Johannes Pflug, a former German parliament member and now Duisburg's China representative, told Xinhua that the China Railway Express in Duisburg has increased from three trains per week to 35 to 40 per week right now, stimulating the growth of port industry and creating over 6,000 jobs.
Yu Kai, China business development manager at the Economic Promotion Agency of Duisburg, told Xinhua that Chinese companies registered in Duisburg have increased from about 40 in 2014 to over 100 now.
Duisburg has also attracted investors in neighboring countries. Yu said the agency is promoting a project in Rheinhausen area on the west bank of Rhein, which used to be an administrative center of the steelmaker Thyssen.
The plot and building have been bought by an investor from the Netherlands, who believed that more Chinese companies will come here after the complex is converted to office facilities.
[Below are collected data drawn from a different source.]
Definition isCamelSeparator (c : ascii) : bool :=
  Ascii.eqb c "-"%char || Ascii.eqb c "_"%char || Str.isWhiteSpace c.

(** [str.replace(/[-_\s]+(.)?/g, (_, char) => char ? char.toUpperCase() : '')];
    [pending] holds after a run of separators. *)
Fixpoint camelAux (pending : bool) (s : string) : string :=
  match s with
  | EmptyString => ""
  | String c rest =>
      if isCamelSeparator c then camelAux true rest
      else String (if pending then JsVal.upperChar c else c) (camelAux false rest)
  end.

Definition toCamelCase (s : string) : string := camelAux false s.

Definition toPascalCase (s : string) : string :=
  match toCamelCase s with
  | EmptyString => ""
  | String c rest => String (JsVal.upperChar c) rest
  end.

(** *** Validation *)

(** [coerceValue] *)
Definition coerceValue (w : World) (value : JsValue) (schema : TemplateVariableSchema)
  : Result JsValue :=
  if String.eqb (type schema) "string" then Ok (VStr (JsVal.ToString value))
  else if String.eqb (type schema) "number" then
    match jsNumber w value with
    | Some n => Ok (VNum n)
    | None => Throw ("Cannot convert '" ++ JsVal.ToString value ++ "' to number")
    end
  else if String.eqb (type schema) "boolean" then
    match value with
    | VBool b => Ok (VBool b)
    | VStr s =>
        let lower := JsVal.toLowerCase s in
        if String.eqb lower "true" || String.eqb lower "1" || String.eqb lower "yes"
        then Ok (VBool true)
        else if String.eqb lower "false" || String.eqb lower "0" || String.eqb lower "no"
        then Ok (VBool false)
        else Ok (VBool (JsVal.truthy value))
    | _ => Ok (VBool (JsVal.truthy value))
    end
  else if String.eqb (type schema) "array" then
    match value with
    | VArr _ => Ok value
    | _ => Ok (VArr [value])
    end
  else if String.eqb (type schema) "object" then
    match value with
    | VObj _ | VArr _ | VNull => Ok value
    | _ => Ok (VObj [])
    end
  else Ok value.
(** The value found in the direct [inputs] dict decides, unless it is
    [None]: then the run configuration is searched. *)
Lemma before_agent_direct_lookup (cc : callback_context) (inv : invocation_context)
    (d : list (pyval * pyval)) (v : pyval) :
  cc_invocation_context cc = Some inv ->
  inv_inputs inv = Some (PDict d) ->
  dict_lookup d (PStr "sessionMetadata") = Some v ->
  let m := match v with
           | PNone => search_sources (possible_sources (inv_run_config inv))
           | _ => v
           end in
  before_agent cc =
    if py_truthy m then inr (<["session_metadata" := m]> (cc_state cc)) else inr (cc_state cc).
Proof.
  intros Hinv Hin Hd m. unfold before_agent. rewrite Hinv, Hin.
  cbn [as_dict]. unfold args_get. rewrite Hd. reflexivity.
Qed.
(** * lazygit, package [commands]: status parsing and rebase orchestration

    A shallow embedding of the Go code of [pkg/commands/git.go]:
    [GetStatusFiles], [MergeStatusFiles], [GenericMerge], [MoveCommitDown],
    [GenerateGenericRebaseTodo], [DiscardOldFileChanges] and
    [BeginInteractiveRebaseForCommit], with the properties the design
    document states about them.

    Conventions.
    - A Go [string] is a byte sequence: Rocq's [string] (a list of 8-bit
      [ascii]); [len] is [String.length].
    - A Go [int] is a 64-bit signed integer, modelled as [Z] with the
      wrap-around of its arithmetic written out ([int_add]).
    - A run-time panic (slice bounds, index out of range) is an explicit
      outcome, distinct from a returned [error] value.
    - External commands are not executed: every call to the operating system
      appends an [Event] to a trace and gets its exit status from an
      arbitrary, history-dependent responder. *)

From Stdlib Require Import String Ascii List ZArith Lia Bool Arith Permutation.
Import ListNotations.
Open Scope string_scope.

(** ** Go run-time behaviour *)

Inductive panic : Type :=
| SliceBoundsOutOfRange
| IndexOutOfRange.

Inductive outcome (A : Type) : Type :=
| Returns (a : A)
| Panics (p : panic).
Arguments Returns {A} a.
Arguments Panics {A} p.

Definition obind {A B : Type} (x : outcome A) (f : A -> outcome B) : outcome B :=
  match x with
  | Returns a => f a
  | Panics p => Panics p
  end.

Declare Scope outcome_scope.
Delimit Scope outcome_scope with outcome.
Notation "'let*' x ':=' e 'in' k" := (obind e (fun x => k))
  (at level 10, x name, e at level 100, k at level 200) : outcome_scope.

(** 64-bit two's complement [int]. *)
Definition int_min : Z := (- 2 ^ 63)%Z.
Definition int_max : Z := (2 ^ 63 - 1)%Z.
Definition wrap (z : Z) : Z := ((z + 2 ^ 63) mod 2 ^ 64 - 2 ^ 63)%Z.
Definition int_add (a b : Z) : Z := wrap (a + b).
Definition int_sub (a b : Z) : Z := wrap (a - b).
Definition is_int (z : Z) : Prop := (int_min <= z <= int_max)%Z.

(** [len(s)] of a slice or a string, as an [int]. *)
Definition len {A : Type} (s : list A) : Z := Z.of_nat (List.length s).

(** [s[lo:hi]] and [s[lo:]] on a string: panics unless [lo <= hi <= len(s)]. *)
Definition str_slice (s : string) (lo hi : nat) : outcome string :=
  if (lo <=? hi)%nat && (hi <=? String.length s)%nat
  then Returns (substring lo (hi - lo) s)
  else Panics SliceBoundsOutOfRange.

Definition str_from (s : string) (lo : nat) : outcome string :=
  str_slice s lo (String.length s).

(** [s[i]] on a slice: panics unless [0 <= i < len(s)]. *)
Definition elem {A : Type} (s : list A) (i : Z) : outcome A :=
  if (i <? 0)%Z then Panics IndexOutOfRange
  else match nth_error s (Z.to_nat i) with
       | Some a => Returns a
       | None => Panics IndexOutOfRange
       end.

(** [s[0:hi]] on a slice.  Go bounds [hi] by the capacity of [s]; the
    capacity is not part of the model and [hi] is checked against [len(s)].
    Every slice expression below is reached with [hi < len(s)] or with an
    [hi] that is negative or has wrapped around, where both checks agree. *)
Definition slice_to {A : Type} (s : list A) (hi : Z) : outcome (list A) :=
  if ((hi <? 0) || (len s <? hi))%Z then Panics SliceBoundsOutOfRange
  else Returns (firstn (Z.to_nat hi) s).

(** Membership of a key in a map literal, [_, ok := map[string]bool{...}[k]]. *)
Definition inKeys (k : string) (keys : list string) : bool :=
  existsb (String.eqb k) keys.

(** ** Data model *)

(** [File] of [pkg/commands/file.go], as the composite literal of
    [GetStatusFiles] fills it. *)
Record File : Type := mkFile {
  Name : string;
  DisplayString : string;
  HasStagedChanges : bool;
  HasUnstagedChanges : bool;
  Tracked : bool;
  Deleted : bool;
  HasMergeConflicts : bool;
  HasInlineMergeConflicts : bool;
  Type_ : string;
  ShortStatus : string
}.

(** [Commit] of [pkg/commands/commit.go]: the fields the rebase code reads. *)
Record Commit : Type := mkCommit {
  Sha : string;
  CommitName : string
}.

(** Go [error] values built by this package: [errors.New(c.Tr.SLocalize(key))],
    [errors.New(msg)], and the error an external call came back with. *)
Inductive error : Type :=
| Localized (key : string)
| Plain (msg : string)
| External (stderr : string).

(** The design document's names for the errors. *)
Definition InsufficientHistory (e : error) : Prop :=
  e = Localized "CannotRebaseOntoFirstCommit" \/
  e = Localized "CannotSquashOntoSecondCommit".
Definition InsufficientRoom (e : error) : Prop := e = Localized "NoRoom".
Definition UnsupportedWithSigning (e : error) : Prop :=
  e = Localized "DisabledForGPG".

(** [exec.Cmd]: the command line and the environment added to it. *)
Record exec_Cmd : Type := mkCmd {
  Line : string;
  Env : list string
}.

(** [OSCommand] of [pkg/commands/os.go], whose code is outside this package
    file: the pure helpers this file calls are taken as they come. *)
Record OSCommand : Type := mkOSCommand {
  Unquote : string -> string;
  Quote : string -> string;
  FileType : string -> string;
  GetLazygitPath : string;
  Environ : list string;                     (* os.Environ() *)
  GetDebug : bool;                           (* c.OSCommand.Config.GetDebug() *)
  PrepareSubProcess : string -> exec_Cmd     (* on Platform.shell, shellArg *)
}.

(** ** StatusParser: [GetStatusFiles] *)

Section StatusParser.

Variable os : OSCommand.

(** The body of the [for _, statusString := range statusStrings] loop. *)
Definition statusFile (statusString : string) : outcome File :=
  (let* change := str_slice statusString 0 2 in
   let* stagedChange := str_slice change 0 1 in
   let* unstagedChange := str_slice statusString 1 2 in
   let* rest := str_from statusString 3 in
   let filename := Unquote os rest in
   let untracked := inKeys change ["??"; "A "; "AM"] in
   let hasNoStagedChanges := inKeys stagedChange [" "; "U"; "?"] in
   let hasMergeConflicts :=
     (change =? "UU") || (change =? "AA") || (change =? "DU") in
   let hasInlineMergeConflicts := (change =? "UU") || (change =? "AA") in
   Returns {|
     Name := filename;
     DisplayString := statusString;
     HasStagedChanges := negb hasNoStagedChanges;
     HasUnstagedChanges := negb (unstagedChange =? " ");
     Tracked := negb untracked;
     Deleted := (unstagedChange =? "D") || (stagedChange =? "D");
     HasMergeConflicts := hasMergeConflicts;
     HasInlineMergeConflicts := hasInlineMergeConflicts;
     Type_ := FileType os filename;
     ShortStatus := change
   |})%outcome.

(** The loop, on the lines [utils.SplitLines] made of the output of
    [git status --porcelain]: [files = append(files, file)]. *)
Fixpoint statusLoop (statusStrings : list string) (files : list File)
  : outcome (list File) :=
  match statusStrings with
  | [] => Returns files
  | statusString :: rest =>
      (let* file := statusFile statusString in
       statusLoop rest (files ++ [file]))%outcome
  end.
Lemma mount_settled : settled mount.
Proof. repeat split. Qed.

Lemma step_settled (s : state) (e : event) :
  settled s -> isReset e = false -> settled (step s e).
Proof.
  intros [Sync [Ds [De Hh]]] He. unfold step, commit.
  set (v := handle (current s) e).
  assert (Dv : defined (tachStart v) = true /\ defined (tachEnd v) = true).
  { destruct e; simpl in *; auto; discriminate. }
  destruct Dv as [Dvs Dve].
  destruct (inSync {| current := v; deps := deps s |}) eqn:U.
  - (* the typed value is the one the field held *)
    assert (E : v = current s).
    { unfold inSync in U, Sync. simpl in U.
      destruct (deps s) as [[a b]|]; [|discriminate].
      apply andb_true_iff in U. destruct U as [Ua Ub].
      apply andb_true_iff in Sync. destruct Sync as [Sa Sb].
      apply same_eq in Ua, Ub, Sa, Sb. subst a b.
      destruct (current s) as [ts te h]. subst v.
      destruct e; simpl in *; try discriminate; congruence. }
    split; [exact U|]. simpl. rewrite E. auto.
  - cbn [current deps]. rewrite (calculateHobbs_defined v Dvs Dve).
    split; [|simpl; auto].
    unfold inSync. simpl. now rewrite !same_refl.
Qed.

Lemma run_settled (es : list event) :
  Forall (fun e => isReset e = false) es -> settled (run es).
Proof.
  unfold run. generalize mount_settled. generalize mount as s.
  induction es as [|e es IH]; intros s Hs H; simpl; [exact Hs|].
  inversion H; subst. apply IH; [|assumption]. now apply step_settled.
Qed.



End Form.



(** * Further properties *)

(** ** Signs of differences and products *)

Section Signs.

Local Open Scope Z_scope.

Lemma digits2_pos_bounds (m : positive) :
  2 ^ (Z.pos (digits2_pos m) - 1) <= Z.pos m < 2 ^ Z.pos (digits2_pos m).
Proof.
  induction m as [m IH|m IH|]; simpl digits2_pos.
  - rewrite Pos2Z.inj_succ.
    replace (Z.succ (Z.pos (digits2_pos m)) - 1) with (Z.succ (Z.pos (digits2_pos m) - 1)) by lia.
    rewrite !Z.pow_succ_r by lia. lia.
  - rewrite Pos2Z.inj_succ.
    replace (Z.succ (Z.pos (digits2_pos m)) - 1) with (Z.succ (Z.pos (digits2_pos m) - 1)) by lia.
    rewrite !Z.pow_succ_r by lia. lia.
  - simpl. lia.
Qed.

Lemma iter_xO (m d : positive) : Z.pos (Pos.iter xO m d) = Z.pos m * 2 ^ Z.pos d.
Proof.
  revert m. induction d as [|d IH] using Pos.peano_ind; intros m.
  - simpl. lia.
  - rewrite Pos.iter_succ, Pos2Z.inj_succ, Z.pow_succ_r by lia.
    rewrite Pos2Z.inj_xO, IH. lia.
Qed.

(** The mantissa aligned on a smaller exponent. *)
Lemma shl_align_value (m : positive) (e e' : Z) :
  e' <= e -> Z.pos (fst (shl_align m e e')) = Z.pos m * 2 ^ (e - e').
Proof.
  intros H. unfold shl_align.
  destruct (e' - e) as [|d|d] eqn:E; cbn [fst].
  - replace (e - e') with 0 by lia. rewrite Z.pow_0_r. lia.
  - lia.
  - replace (e - e') with (Z.pos d) by lia. apply iter_xO.
Qed.

(** Of two canonical mantissas the one with the larger exponent is the
    larger number. *)
Lemma canonical_exponent_order (mx my : positive) (ex ey : Z) :
  bounded prec emax mx ex = true -> bounded prec emax my ey = true ->
  ex < ey -> Z.pos mx < Z.pos my * 2 ^ (ey - ex).
Proof.
  unfold bounded, canonical_mantissa, fexp, emin.
  rewrite !andb_true_iff, !Z.eqb_eq. intros [Cx _] [Cy _] H.
  pose proof (digits2_pos_bounds mx) as [_ Bx].
  pose proof (digits2_pos_bounds my) as [By _].
  change prec with 53 in *. change emax with 1024 in *.
  assert (Dy : Z.pos (digits2_pos my) = 53) by lia.
  assert (Dx : Z.pos (digits2_pos mx) <= 53) by lia.
  rewrite Dy in By.
  assert (Z.pos mx < 2 ^ 53).
  { eapply Z.lt_le_trans; [exact Bx|]. apply Z.pow_le_mono_r; lia. }
  assert (2 ^ 1 <= 2 ^ (ey - ex)) by (apply Z.pow_le_mono_r; lia).
  change (2 ^ (53 - 1)) with 4503599627370496 in By.
  change (2 ^ 53) with 9007199254740992 in *.
  change (2 ^ 1) with 2 in *. nia.
Qed.

Lemma shr_1_nonneg (mrs : shr_record) : 0 <= shr_m mrs -> 0 <= shr_m (shr_1 mrs).
Proof.
  destruct mrs as [m r s]. simpl.
  destruct m as [|[p|p|]|[p|p|]]; simpl; lia.
Qed.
Although the renovation has not yet finished, over 10 Chinese companies have already registered here.
Revival of duisburg
Many parts of Duisburg are under construction. Besides the port and the DB terminal, a business center is being built on the square in front of the main railway station. Roads are being built or expanded. In the city's southern suburbs many urban facilities have been planned.
But in the north, a large landscape park reminds the people of the rise and fall of the city. The iron and steel work of Thyssen built at the dawn of the 20th century was converted to a park about 90 years later after it was deserted. The factory's facilities still stand there, abandoned, rusty and overgrown with weeds.
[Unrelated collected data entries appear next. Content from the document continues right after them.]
(** * FinTech API Referee: scoring engine, verdict generator and fallback path

    A shallow embedding of [models.py] and the properties its specification
    states about it.

    Layout:
    - [PyFloat]   : Python floats as IEEE binary64 ([PrimFloat]), their order,
                    [round] and [int];
    - [PyStr]     : strings, [str.lower], substring test, [str.join], [str(int)];
    - data model  : enums, [UserConstraints], [APIInfo], [APIScore], [Verdict];
    - scoring     : the per-category scores, the weighted total, [score_apis]
                    over an object store with a clock and a log;
    - verdict     : [generate_verdict] and its helpers;
    - fallback    : [get_fallback_recommendations], [generate_fallback_verdict];
    - validation  : [validate_constraints], [normalize_constraints] of [app.py];
    - vocabulary  : the notions the statements are written with, and the
                    example inputs;
    - lemmas and theorems, by component. *)

From Stdlib Require Import ZArith List Lia Bool QArith Qround Qabs Qpower Lqa.
From Stdlib Require Import String Ascii.
From Stdlib Require Import Permutation Sorted.
From Stdlib Require Import DecimalString Floats.
Import ListNotations.
Set Warnings "-inexact-float".
Close Scope Q_scope.
Open Scope string_scope.
Open Scope list_scope.

(* ================================================================== *)
(** * Exceptions *)

(** The Python exceptions the modelled code can raise. *)
Inductive Exn : Type :=
| AttributeError
| TypeError
| OverflowError
| ZeroDivisionError
| ValueError (msg : string).

(** The outcome of a call: it returns a value or raises. *)
Inductive result (A : Type) : Type :=
| Ok (a : A)
| Raise (e : Exn).
Arguments Ok {A} a.
Arguments Raise {A} e.

Definition rbind {A B} (r : result A) (k : A -> result B) : result B :=
  match r with
  | Ok a => k a
  | Raise e => Raise e
  end.

Declare Scope py_scope.
Delimit Scope py_scope with py.
Notation "x <- r ;; k" := (rbind r (fun x => k))
  (at level 61, r at next level, right associativity) : py_scope.
Open Scope py_scope.

Definition is_ok {A} (r : result A) : bool :=
  match r with Ok _ => true | Raise _ => false end.

(* ================================================================== *)
(** * Python floats *)

Module PyFloat.

(** A Python [float] is an IEEE 754 binary64 value; [+], [-], [*], [/] and the
    comparisons are the primitive operations of [PrimFloat]. *)
Definition t := PrimFloat.float.

(** The view of a float as sign, mantissa and exponent. *)
Definition view (x : t) : spec_float := Prim2SF x.

Definition SF_is_nan (x : spec_float) : bool :=
  match x with S754_nan => true | _ => false end.

Definition SF_is_finite (x : spec_float) : bool :=
  match x with S754_zero _ | S754_finite _ _ _ => true | _ => false end.

Definition is_nan (x : t) : bool := SF_is_nan (view x).
Definition is_finite (x : t) : bool := SF_is_finite (view x).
Markus Taube, a professor at East Asian economic studies at the University of Duisburg-Essen, told Xinhua that Duisburg had experienced 20 dire years of stagnation, as the old heavy industry had gone for quite a long time and the business model did not work anymore.
The city's population has shrunk from 600,000 in the 1970s to around 500,000 right now. Its unemployment rate was among the highest in Germany after all of the coal mines and many large steelworks were closed.
"Until five or six years ago, Duisburg found logistics as a new engine. It is catching up and regaining strength, and luckily the Belt and Road is really stimulating the city, which is becoming a logistics center," said the life-long Duisburger Taube.
"Our economic transformation has started quite early, but the relations with China has promoted the transformation," said Volker Mosblech, executive deputy mayor of Duisburg, who believed that the city's relations with China has been making great strides forward in the past years and it has in a sense "become a China city in Germany."